Dataset entries
(** * Capynaut: the shortcut registry of [src/index.ts]

    A shallow embedding of the [Capynaut] class: the key-spec parser
    [#parseKeys], the registry operations [bind], [unbind], [rebind],
    [enable], [disable], [debug], [destroy], [docs], and the event handler
    [#handleKeydown], followed by the properties of the specification.

    Strings are sequences of code units below 256 (the Latin-1 range of a
    JavaScript string); on that alphabet [toLowerCase], [trim], [split],
    [includes], [join] and the default [sort] order below are the ones of
    the language. *)

From Stdlib Require Import List Bool Arith Lia String Ascii NArith.
From Stdlib Require Import Permutation Sorted.
From Stdlib Require OrderedTypeEx.
Import ListNotations.

Open Scope string_scope.
Open Scope list_scope.

(* ================================================================= *)
(** ** String primitives of the host language *)

Module JS.

(** [String.prototype.toLowerCase] on one code unit: A-Z, and the Latin-1
    capitals U+00C0..U+00DE except the multiplication sign U+00D7. *)
Definition lower_ascii (c : ascii) : ascii :=
  let n := nat_of_ascii c in
  if (((65 <=? n) && (n <=? 90))
      || ((192 <=? n) && (n <=? 222) && negb (n =? 215)))%nat
  then ascii_of_nat (n + 32)
  else c.

Fixpoint toLowerCase (s : string) : string :=
  match s with
  | EmptyString => EmptyString
  | String c r => String (lower_ascii c) (toLowerCase r)
  end.

(** White space and line terminators stripped by [trim]: TAB, LF, VT, FF,
    CR, SP and NBSP. *)
Definition is_white (c : ascii) : bool :=
  let n := nat_of_ascii c in
  (((9 <=? n) && (n <=? 13)) || (n =? 32) || (n =? 160))%nat.

Definition is_empty (s : string) : bool :=
  match s with EmptyString => true | String _ _ => false end.

Fixpoint trimStart (s : string) : string :=
  match s with
  | EmptyString => EmptyString
  | String c r => if is_white c then trimStart r else s
  end.

Fixpoint trimEnd (s : string) : string :=
  match s with
  | EmptyString => EmptyString
  | String c r =>
      let r' := trimEnd r in
      if is_white c && is_empty r' then EmptyString else String c r'
  end.

Definition trim (s : string) : string := trimEnd (trimStart s).

(** [s.split(sep)] for a one-character separator: never the empty list. *)
Fixpoint split (sep : ascii) (s : string) : list string :=
  match s with
  | EmptyString => [EmptyString]
  | String c r =>
      if Ascii.eqb c sep then EmptyString :: split sep r
      else match split sep r with
           | h :: t => String c h :: t
           | [] => [String c EmptyString]
           end
  end.

(** [s.includes(c)] for a one-character needle. *)
Fixpoint includes (c : ascii) (s : string) : bool :=
  match s with
  | EmptyString => false
  | String d r => Ascii.eqb d c || includes c r
  end.

(** [arr.join(sep)] on an array of strings. *)
Fixpoint join (sep : string) (l : list string) : string :=
  match l with
  | [] => EmptyString
  | [x] => x
  | x :: r => (x ++ sep ++ join sep r)%string
  end.

(** Insertion into a list sorted by code units; an element goes after the
    ones that compare equal, so the sort is stable as [Array.prototype.sort]
    is. *)
Fixpoint insert_sorted {A} (key : A -> string) (x : A) (l : list A) : list A :=
  match l with
  | [] => [x]
  | y :: r => if String.ltb (key x) (key y) then x :: l
              else y :: insert_sorted key x r
  end.

(** [arr.sort()] with the default comparator: the elements are ordered by
    the code units of their string conversions. *)
Definition sort {A} (key : A -> string) (l : list A) : list A :=
  fold_left (fun acc x => insert_sorted key x acc) l [].

End JS.

(* ================================================================= *)
(** ** Data model *)

(** What an array of keys can hold. Parsing resolves a part through
    [KEY_ALIAS[part] || part]; [KEY_ALIAS] is a plain object literal, so a
    part that names a member of [Object.prototype] resolves to that member
    (a function, or the prototype object for [__proto__]) and not to a
    string. *)
Inductive token : Type :=
| Str (s : string)
| Inherited (name : string).

(** The names a plain object inherits from [Object.prototype]. *)
Definition object_prototype_names : list string :=
  [ "constructor"; "__proto__"; "hasOwnProperty"; "isPrototypeOf";
    "propertyIsEnumerable"; "toLocaleString"; "toString"; "valueOf";
    "__defineGetter__"; "__defineSetter__"; "__lookupGetter__";
    "__lookupSetter__" ].

Definition is_inherited (k : string) : bool :=
  existsb (String.eqb k) object_prototype_names.

(** The own entries of the static [#KEY_ALIAS] table. *)
Definition KEY_ALIAS_own : list (string * string) :=
  [ ("esc", "escape");
    ("del", "delete");
    ("space", " ");
    ("control", "ctrl");
    ("alt", "alt");
    ("shift", "shift");
    ("meta", "meta") ].

Fixpoint assoc (k : string) (l : list (string * string)) : option string :=
  match l with
  | [] => None
  | (k', v) :: r => if String.eqb k k' then Some v else assoc k r
  end.

(** [Capynaut.#KEY_ALIAS[k]]: an own entry, else an inherited member, else
    [undefined]. *)
Definition KEY_ALIAS (k : string) : option token :=
  match assoc k KEY_ALIAS_own with
  | Some v => Some (Str v)
  | None => if is_inherited k then Some (Inherited k) else None
  end.

(** Truthiness of a value of the table: every object is truthy, a string
    is truthy when it is not empty. *)
Definition truthy (t : token) : bool :=
  match t with
  | Str s => negb (JS.is_empty s)
  | Inherited _ => true
  end.

(** [Capynaut.#KEY_ALIAS[k] || k]. *)
Definition alias_or (k : string) : token :=
  match KEY_ALIAS k with
  | Some v => if truthy v then v else Str k
  | None => Str k
  end.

» INSTRUCTIONS FOR THE TASK: Transcribe the full set of records precisely.

» EXERCISE RESPONSE:
(** * Capynaut: the shortcut registry of [src/index.ts]

    A shallow embedding of the [Capynaut] class: the key-spec parser
    [#parseKeys], the registry operations [bind], [unbind], [rebind],
    [enable], [disable], [debug], [destroy], [docs], and the event handler
    [#handleKeydown], followed by the properties of the specification.

    Strings are sequences of code units below 256 (the Latin-1 range of a
    JavaScript string); on that alphabet [toLowerCase], [trim], [split],
    [includes], [join] and the default [sort] order below are the ones of
    the language. *)

From Stdlib Require Import List Bool Arith Lia String Ascii NArith.
From Stdlib Require Import Permutation Sorted.
From Stdlib Require OrderedTypeEx.
Import ListNotations.

Open Scope string_scope.
Open Scope list_scope.

(* ================================================================= *)
(** ** String primitives of the host language *)

Module JS.

(** [String.prototype.toLowerCase] on one code unit: A-Z, and the Latin-1
    capitals U+00C0..U+00DE except the multiplication sign U+00D7. *)
Definition lower_ascii (c : ascii) : ascii :=
  let n := nat_of_ascii c in
  if (((65 <=? n) && (n <=? 90))
      || ((192 <=? n) && (n <=? 222) && negb (n =? 215)))%nat
  then ascii_of_nat (n + 32)
  else c.

Fixpoint toLowerCase (s : string) : string :=
  match s with
  | EmptyString => EmptyString
  | String c r => String (lower_ascii c) (toLowerCase r)
  end.

(** White space and line terminators stripped by [trim]: TAB, LF, VT, FF,
    CR, SP and NBSP. *)
Definition is_white (c : ascii) : bool :=
  let n := nat_of_ascii c in
  (((9 <=? n) && (n <=? 13)) || (n =? 32) || (n =? 160))%nat.

Definition is_empty (s : string) : bool :=
  match s with EmptyString => true | String _ _ => false end.

Fixpoint trimStart (s : string) : string :=
  match s with
  | EmptyString => EmptyString
  | String c r => if is_white c then trimStart r else s
  end.

Fixpoint trimEnd (s : string) : string :=
  match s with
  | EmptyString => EmptyString
  | String c r =>
      let r' := trimEnd r in
      if is_white c && is_empty r' then EmptyString else String c r'
  end.

Definition trim (s : string) : string := trimEnd (trimStart s).

(** [s.split(sep)] for a one-character separator: never the empty list. *)
Fixpoint split (sep : ascii) (s : string) : list string :=
  match s with
  | EmptyString => [EmptyString]
  | String c r =>
      if Ascii.eqb c sep then EmptyString :: split sep r
      else match split sep r with
           | h :: t => String c h :: t
           | [] => [String c EmptyString]
           end
  end.

(** [s.includes(c)] for a one-character needle. *)
Fixpoint includes (c : ascii) (s : string) : bool :=
  match s with
  | EmptyString => false
  | String d r => Ascii.eqb d c || includes c r
  end.

(** [arr.join(sep)] on an array of strings. *)
Fixpoint join (sep : string) (l : list string) : string :=
  match l with
  | [] => EmptyString
  | [x] => x
  | x :: r => (x ++ sep ++ join sep r)%string
  end.

(** Insertion into a list sorted by code units; an element goes after the
    ones that compare equal, so the sort is stable as [Array.prototype.sort]
    is. *)
Fixpoint insert_sorted {A} (key : A -> string) (x : A) (l : list A) : list A :=
  match l with
  | [] => [x]
  | y :: r => if String.ltb (key x) (key y) then x :: l
              else y :: insert_sorted key x r
  end.

(** [arr.sort()] with the default comparator: the elements are ordered by
    the code units of their string conversions. *)
Definition sort {A} (key : A -> string) (l : list A) : list A :=
  fold_left (fun acc x => insert_sorted key x acc) l [].

End JS.

(* ================================================================= *)
(** ** Data model *)

(** What an array of keys can hold. Parsing resolves a part through
    [KEY_ALIAS[part] || part]; [KEY_ALIAS] is a plain object literal, so a
    part that names a member of [Object.prototype] resolves to that member
    (a function, or the prototype object for [__proto__]) and not to a
    string. *)
Inductive token : Type :=
| Str (s : string)
| Inherited (name : string).

(** The names a plain object inherits from [Object.prototype]. *)
Definition object_prototype_names : list string :=
  [ "constructor"; "__proto__"; "hasOwnProperty"; "isPrototypeOf";
    "propertyIsEnumerable"; "toLocaleString"; "toString"; "valueOf";
    "__defineGetter__"; "__defineSetter__"; "__lookupGetter__";
    "__lookupSetter__" ].

Definition is_inherited (k : string) : bool :=
  existsb (String.eqb k) object_prototype_names.

(** The own entries of the static [#KEY_ALIAS] table. *)
Definition KEY_ALIAS_own : list (string * string) :=
  [ ("esc", "escape");
    ("del", "delete");
    ("space", " ");
    ("control", "ctrl");
    ("alt", "alt");
    ("shift", "shift");
    ("meta", "meta") ].

Fixpoint assoc (k : string) (l : list (string * string)) : option string :=
  match l with
  | [] => None
  | (k', v) :: r => if String.eqb k k' then Some v else assoc k r
  end.

(** [Capynaut.#KEY_ALIAS[k]]: an own entry, else an inherited member, else
    [undefined]. *)
Definition KEY_ALIAS (k : string) : option token :=
  match assoc k KEY_ALIAS_own with
  | Some v => Some (Str v)
  | None => if is_inherited k then Some (Inherited k) else None
  end.

(** Truthiness of a value of the table: every object is truthy, a string
    is truthy when it is not empty. *)
Definition truthy (t : token) : bool :=
  match t with
  | Str s => negb (JS.is_empty s)
  | Inherited _ => true
  end.

(** [Capynaut.#KEY_ALIAS[k] || k]. *)
Definition alias_or (k : string) : token :=
  match KEY_ALIAS k with
  | Some v => if truthy v then v else Str k
  | None => Str k
  end.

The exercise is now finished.